Verklammert im tänzerischen Nahkampf

Das Bonner Theater im Ballsaal startet mit dem Stück "Grenzgänger" in die neue Saison

Bonn. Im Dunkeln ein vielsprachiges Stimmengewirr, das langsam näher kommt und wieder zurück gleitet. Ein deutscher Volkslied-Ton klingt an: "Das Ringlein ist zerbrochen" - die romantische Sehnsucht nach dem Glück hat Sprünge bekommen.

Um die Suche nach irgendeinem Glück geht es in "Grenzgänger", dem neuen Stück des Bonner "fringe ensembles" und des Münsteraner Theaters "phoenix5", mit dem das Theater im Ballsaal unter neuer Leitung die Saison eröffnet hat Es sind sehr persönliche Geschichten vom Fremdsein in Deutschland, kleine Ausschnitte aus Biografien, die hier ihren Fluchtpunkt haben.

Der Regisseur Frank Heuel und der Dramaturg Harald Redmer haben sie in Interviews gesammelt und zu Texten verdichtet, die ganz unpathetisch von alltäglichen Befindlichkeiten berichten. Kein Flüchtlings-oder Emigrantenelend also, keine Schreckensgeschichten von Heimatverlust und Fremdenfeindlichkeit, sondern ganz normale Erzählungen von Menschen, die freiwillig oder zufällig hier und nicht woanders leben.
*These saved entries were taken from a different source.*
(** C2, counterexample.  The host is [PLAYING] with one second left.  The
    next tick brings the remaining time to zero, and the only broadcast of
    that tick is the [ROUND_OVER] status: no [SYNC_TIME] carries the 0. *)
Lemma last_tick_sends_no_time :
  App.isHost hostLastSecond = true ∧
  App.gameStatus hostLastSecond = PLAYING ∧
  App.timeLeft hostLastSecond = 1 ∧
  App.timeLeft (App.timerFires env0 hostLastSecond).1 = 0 ∧
  (App.timerFires env0 hostLastSecond).2
    = [App.broadcastAction (SYNC_STATE (App.statusOnly ROUND_OVER));
       App.setTimeout App.CallNextRoundHost 4000] ∧
  ∀ t, App.broadcastAction (SYNC_TIME t)
         ∉ (App.timerFires env0 hostLastSecond).2.
Proof.
  vm_compute. split_and!; try reflexivity.
  intros t Hin. inversion Hin as [|? ? ? Hin']; subst.
  inversion Hin' as [|? ? ? Hin'']; subst. inversion Hin''.
Qed.

(** C6, counterexample.  The source delivered a word without hints.  The
    round starts with hint count 1; the hint reveal step of the tick that
    brings the clock to 45 seconds sets it to [min(1 + 1, 0)], which is 0:
    the hint count has shrunk within the round, while [PLAYING]. *)
Lemma hintless_word_loses_hint_count :
  let start := (App.startRoundHost env0 (Some hintless) 1 [hintless]
                  hostLobby).1 in
  let later := App.hostRun start (replicate 15 (App.TimerFires env0)) in
  App.isHost start = true ∧ App.gameStatus start = PLAYING ∧
  App.revealedHintCount start = 1%nat ∧
  App.gameStatus later = PLAYING ∧ App.timeLeft later = 45 ∧
  App.revealedHintCount later = 0%nat ∧
  (App.revealedHintCount later < App.revealedHintCount start)%nat.
Proof. vm_compute. split_and!; first [reflexivity | lia]. Qed.

Lemma reveal_monotone_witness :
  let start :=
    (App.startRoundHost env0 (Some banana) 1 firstFive hostLobby).1 in
  let earlier := App.hostRun start (replicate 18 (App.TimerFires env0)) in
  let later := App.hostRun earlier (replicate 20 (App.TimerFires env0)) in
  (App.revealedIndices start = [] ∧ App.revealedHintCount start = 1%nat) ∧
  (App.revealedIndices earlier `prefix_of` App.revealedIndices later ∧
   (App.revealedHintCount earlier ≤ App.revealedHintCount later)%nat).
Proof.
  destruct (reveal_monotone env0 banana 1 firstFive hostLobby
              (replicate 18 (App.TimerFires env0))
              (replicate 20 (App.TimerFires env0)) env0)
    as (Hstart & Hgrow & _).
  - discriminate.
  - apply Forall_app. split; apply Forall_replicate; exact I.
  - split; [exact Hstart|exact Hgrow].
Defined.
(* ===== verification/MarkedYaml.v ===== *)
(** * The marked-YAML builder: [struct MarkedYaml] and its event handler

    The state of [MarkedYaml] (anchors, current label, object stack, root),
    its helpers [end_container], [add_value] and [add_alias_value], and
    [impl MarkedEventReceiver for MarkedYaml] ([on_event]), driven over an
    event list by [load] (yaml_rust's [Parser::load]).  Each handler returns
    the new state and the warnings it logs through [tracing::warn!]; the
    [expect] of [end_container] is a [Panicked] outcome. *)

From S2P Require Import Prelude IndexMap Value.

(** ** Events of yaml_rust *)

(** [yaml_rust::scanner::TScalarStyle]. *)
Inductive TScalarStyle : Type :=
| Any | Plain | SingleQuoted | DoubleQuoted | Literal | Foled.

(** The tag of a scalar: [TokenType::Tag(handle, suffix)]. *)
Definition Tag : Type := string * string.

(** [yaml_rust::Event]; anchor ids are [usize], 0 meaning no anchor. *)
Inductive Event : Type :=
| Nothing
| StreamStart
| StreamEnd
| DocumentStart
| DocumentEnd
| Alias (id : nat)
| Scalar (v : string) (style : TScalarStyle) (id : nat) (tag : option Tag)
| SequenceStart (id : nat)
| SequenceEnd
| MappingStart (id : nat)
| MappingEnd.

(** The messages of the [tracing::warn!] calls. *)
Inductive Warning : Type :=
| LabeledScalarWithoutContainer  (** "labeled scalar without container in yaml" *)
| ScalarWithoutContainer         (** "scalar without container in yaml" *)
| UnresolvedAnchor.              (** "unresolved anchor in yaml" *)

#[export] Instance Warning_eq_dec : EqDecision Warning.
Proof. solve_decision. Defined.
(* ===== verification/Scenario.v ===== *)
(** * Behaviours on concrete event streams

    The spec's worked example (the test document of yaml.rs, without the
    lines the spec leaves out), as yaml_rust streams it, the whole document
    of that test with the root the test snapshots, and the event
    sequences on which the builder departs from what the spec promises:
    an alias to an anchor not yet closed, a document whose root is a
    scalar, and a mapping key that is not a scalar.  These are evaluations
    of the model on fixed inputs, kept as lemmas beside the general
    theorems they instantiate (in [MarkedYaml] and [Roundtrip]). *)

From S2P Require Import Prelude IndexMap Value MarkedYaml Pointer.

Definition mk (i l c : nat) : Marker := mkMarker i l c.

Definition sc (s : string) (i l c : nat) : Event * Marker :=
  (Scalar s Plain 0 None, mk i l c).

(** [test:\n  a: 4\n  c: &id001\n    - d\n    - e\n  l: *id001\n] *)
Definition spec_example : list (Event * Marker) :=
  [(StreamStart, mk 0 1 0); (DocumentStart, mk 0 1 0);
   (MappingStart 0, mk 0 1 0); sc "test" 0 1 0;
   (MappingStart 0, mk 8 2 2); sc "a" 8 2 2; sc "4" 11 2 5;
   sc "c" 15 3 2; (SequenceStart 1, mk 25 4 4); sc "d" 31 4 6; sc "e" 39 5 6;
   (SequenceEnd, mk 41 6 2); sc "l" 43 6 2; (Alias 1, mk 46 6 5);
   (MappingEnd, mk 53 7 0); (MappingEnd, mk 53 7 0);
   (DocumentEnd, mk 53 7 0); (StreamEnd, mk 53 7 0)].

(** [x: &a {b: *a, c: d}]: yaml_rust numbers the anchor when it reads it,
    so the alias inside the mapping it anchors gets its id, but the
    builder records a container under its id only when the container
    ends. *)
Definition self_alias_example : list (Event * Marker) :=
  [(StreamStart, mk 0 1 0); (DocumentStart, mk 0 1 0);
   (MappingStart 0, mk 0 1 0); sc "x" 0 1 0;
   (MappingStart 1, mk 6 1 6); sc "b" 7 1 7; (Alias 1, mk 10 1 10);
   sc "c" 14 1 14; sc "d" 17 1 17;
   (MappingEnd, mk 18 1 18); (MappingEnd, mk 19 2 0);
   (DocumentEnd, mk 19 2 0); (StreamEnd, mk 19 2 0)].

(** [? [k]\n: v\n]: a mapping whose only key is a sequence. *)
Definition complex_key_example : list (Event * Marker) :=
  [(StreamStart, mk 0 1 0); (DocumentStart, mk 0 1 0);
   (MappingStart 0, mk 0 1 0); (SequenceStart 0, mk 2 1 2); sc "k" 3 1 3;
   (SequenceEnd, mk 4 1 4); sc "v" 8 2 2;
   (MappingEnd, mk 10 3 0); (DocumentEnd, mk 10 3 0); (StreamEnd, mk 10 3 0)].

(** The document of the [test] in yaml.rs (lines 199-211): [b]'s value
    has trailing blanks, [c]'s value is an indentless sequence anchored as
    [&id001] (anchor id 1, yaml_rust numbering anchors from 1), and [l] is an
    alias to it.  Each event carries the marker of the token that starts
    the node: a block mapping starts at its first key, a block sequence at
    its first [-]. *)
Definition yaml_test_events : list (Event * Marker) :=
  [(StreamStart, mk 0 1 0); (DocumentStart, mk 0 1 0);
   (MappingStart 0, mk 0 1 0); sc "test" 0 1 0;
   (MappingStart 0, mk 8 2 2); sc "a" 8 2 2; sc "4" 11 2 5;
   sc "b" 15 3 2; sc "3" 18 3 5;
   sc "c" 29 4 2; (SequenceStart 1, mk 41 5 2); sc "d" 43 5 4; sc "e" 49 6 4;
   (MappingStart 0, mk 55 7 4); sc "f" 55 7 4;
   (SequenceStart 0, mk 63 8 5); sc "g" 65 8 7;
   (MappingStart 0, mk 74 9 7); sc "h" 74 9 7;
   (MappingStart 0, mk 86 10 9); sc "i" 86 10 9; sc "k" 89 10 12;
   (MappingEnd, mk 94 11 2); (MappingEnd, mk 94 11 2); (SequenceEnd, mk 94 11 2);
   (MappingEnd, mk 94 11 2); (SequenceEnd, mk 94 11 2);
   sc "l" 94 11 2; (Alias 1, mk 97 11 5);
   (MappingEnd, mk 111 13 0); (MappingEnd, mk 111 13 0);
   (DocumentEnd, mk 111 13 0); (StreamEnd, mk 111 13 0)].

(** [test]: [parse(yaml).unwrap()] then [parsed.root().unwrap()]; the
    snapshot records this value. *)
Definition test : option Value.t :=
  match load yaml_test_events MarkedYaml_default with
  | Returned (st, _) => MarkedYaml_root st
  | Panicked _ => None
  end.

(** [a: 1\nb: 2\na: 3\n]: a key defined again on the last line. *)
Definition duplicate_key_example : list (Event * Marker) :=
  [(StreamStart, mk 0 1 0); (DocumentStart, mk 0 1 0);
   (MappingStart 0, mk 0 1 0); sc "a" 0 1 0; sc "1" 3 1 3;
   sc "b" 5 2 0; sc "2" 8 2 3; sc "a" 10 3 0; sc "3" 13 3 3;
   (MappingEnd, mk 15 4 0); (DocumentEnd, mk 15 4 0); (StreamEnd, mk 15 4 0)].

(** Two documents, "a: 1\n---\nb: 2\n": [parse] loads with [multi]
    set, so both documents' events reach the same loader. *)
Definition two_documents_example : list (Event * Marker) :=
  [(StreamStart, mk 0 1 0);
   (DocumentStart, mk 0 1 0); (MappingStart 0, mk 0 1 0); sc "a" 0 1 0; sc "1" 3 1 3;
   (MappingEnd, mk 5 2 0); (DocumentEnd, mk 5 2 0);
   (DocumentStart, mk 5 2 0); (MappingStart 0, mk 9 3 0); sc "b" 9 3 0; sc "2" 12 3 3;
   (MappingEnd, mk 14 4 0); (DocumentEnd, mk 14 4 0); (StreamEnd, mk 14 4 0)].

(** ** Evaluations *)

(** On the spec's example, loading returns with no warning; the alias
    [l: *id001] is bound to a copy of the sequence under [c], and
    [get_element(["test", "l", 0])] is the scalar "d" at the position of
    the "d" under [c] (line 4), not at the alias (line 6). *)
Lemma spec_example_alias_position :
  ∃ st, load spec_example MarkedYaml_default = Returned (st, []) ∧
    get_element st [Property "test"; Property "l"; Index 0] =
      Some (Value.String "d" (mk 31 4 6)) ∧
    get_element st [Property "test"; Property "c"; Index 0] =
      Some (Value.String "d" (mk 31 4 6)) ∧
    get_element st [Property "test"; Property "a"] = Some (Value.String "4" (mk 11 2 5)).
Proof. eexists. split; [vm_compute; reflexivity|]. vm_compute. auto. Qed.

(** An alias to the mapping that encloses it is unresolved when the
    builder meets it: the warning is logged, but the pending key [b] is not
    dropped, so the next scalar, the key [c], becomes [b]'s value, the value
    [d] is left as a pending key, and [c] is missing.  The spec says the
    entry of the unresolved alias is omitted and the rest of the mapping is
    kept. *)
Lemma self_alias_shifts_keys :
  ∃ st, load self_alias_example MarkedYaml_default = Returned (st, [UnresolvedAnchor]) ∧
    get_element st [Property "x"; Property "b"] = Some (Value.String "c" (mk 14 1 14)) ∧
    get_element st [Property "x"; Property "c"] = None ∧
    option_map name (current_label st) = Some "d".
Proof. eexists. split; [vm_compute; reflexivity|]. vm_compute. auto. Qed.

(** A mapping whose key is a sequence loses its entry: the key's
    sequence, having no label, cannot be attached to the mapping and is
    briefly the root; the value [v] is then read as a key and left
    pending; the document's root is an empty mapping. *)
Lemma complex_key_drops_entry :
  ∃ st, load complex_key_example MarkedYaml_default = Returned (st, []) ∧
    root st = Some (Value.Mapping None [] (mk 0 1 0)) ∧
    option_map name (current_label st) = Some "v".
Proof. eexists. split; [vm_compute; reflexivity|]. vm_compute. auto. Qed.

(** The [test] of yaml.rs: the document loads with no warning; the
    root is the one [test] returns; [b]'s value is "3" without the trailing
    blanks; the nested [i] is found under [c], item 2, [f], item 1, [h];
    [l] is a copy of [c], markers included.  As a copy, the alias node's end
    marker is [k]'s on line 10, inside the anchor's text and not at the
    alias on line 11. *)
Lemma yaml_test_snapshot :
  ∃ st, load yaml_test_events MarkedYaml_default = Returned (st, []) ∧
    test = MarkedYaml_root st ∧
    get_element st [Property "test"; Property "b"] = Some (Value.String "3" (mk 18 3 5)) ∧
    get_element st [Property "test"; Property "c"; Index 2; Property "f"; Index 1;
                    Property "h"; Property "i"] = Some (Value.String "k" (mk 89 10 12)) ∧
    get_element st [Property "test"; Property "l"] =
      get_element st [Property "test"; Property "c"] ∧
    option_map Value.end_marker (get_element st [Property "test"; Property "l"]) =
      Some (mk 89 10 12).
Proof. eexists. split; [vm_compute; reflexivity|]. vm_compute. auto 6. Qed.

(** When the last line of a mapping defines again a key of an
    earlier line, the entry keeps its first place, so the mapping's end
    marker is that of the value on the line before (line 2), not of the
    last line (line 3): the new value is stored, but in the old key's
    place. *)
Lemma duplicate_key_end_marker :
  ∃ st, load duplicate_key_example MarkedYaml_default = Returned (st, []) ∧
    get_element st [Property "a"] = Some (Value.String "3" (mk 13 3 3)) ∧
    option_map Value.end_marker (MarkedYaml_root st) = Some (mk 8 2 3).
Proof. eexists. split; [vm_compute; reflexivity|]. vm_compute. auto. Qed.

(** A stream of two documents loads without warning into one loader whose
    root is the last document's: the first document's keys are not found,
    though its values stay in the anchor table. *)
Lemma two_documents_last_root :
  ∃ st, load two_documents_example MarkedYaml_default = Returned (st, []) ∧
    MarkedYaml_root st =
      Some (Value.Mapping None [(mkLabel "b" (Some (mk 9 3 0)), Value.String "2" (mk 12 3 3))]
              (mk 9 3 0)) ∧
    get_element st [Property "a"] = None.
Proof. eexists. split; [vm_compute; reflexivity|]. vm_compute. auto. Qed.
Auf der Bühne sind es auch keine eindeutigen Figuren, sondern Facetten von Individuen, denen darstellerische Subtexte den Spielraum verleihen, der innere und äußere Grenzen als Konfliktpotential transparent macht. Sie hocken in einer Reihe von engen weißen Zellen auf Matratzen wie bestellt und nicht abgeholt (Bühne und Kostüme: Lisa Witzmann), verstecken sich hinter den Jalousien ihrer Käfige, kauen Möhren wie autistische Stallhasen. Ab und zu verklammern sich zwei Seiten eines Ichs in einem tänzerischen Nahkampf.

Die Schweizerin Laila Nielsen und die Niederländerin Judith Lodewijks (bei der Premiere durch eine Knieverletzung gehandicapt) teilen sich mit unverwüstlicher Fröhlichkeit die Geschichte der jungen Litauerin mit, die den Prügeln ihres östlichen Ehemanns die Schläge eines alten deutschen Gatten vorzog, als Prostituierte anständiges Geld nach Hause schicken konnte und ihre Reisen vom Baltikum über Polen in den gelobten Westen fast wie ein Pfadfinderabenteuer schildert.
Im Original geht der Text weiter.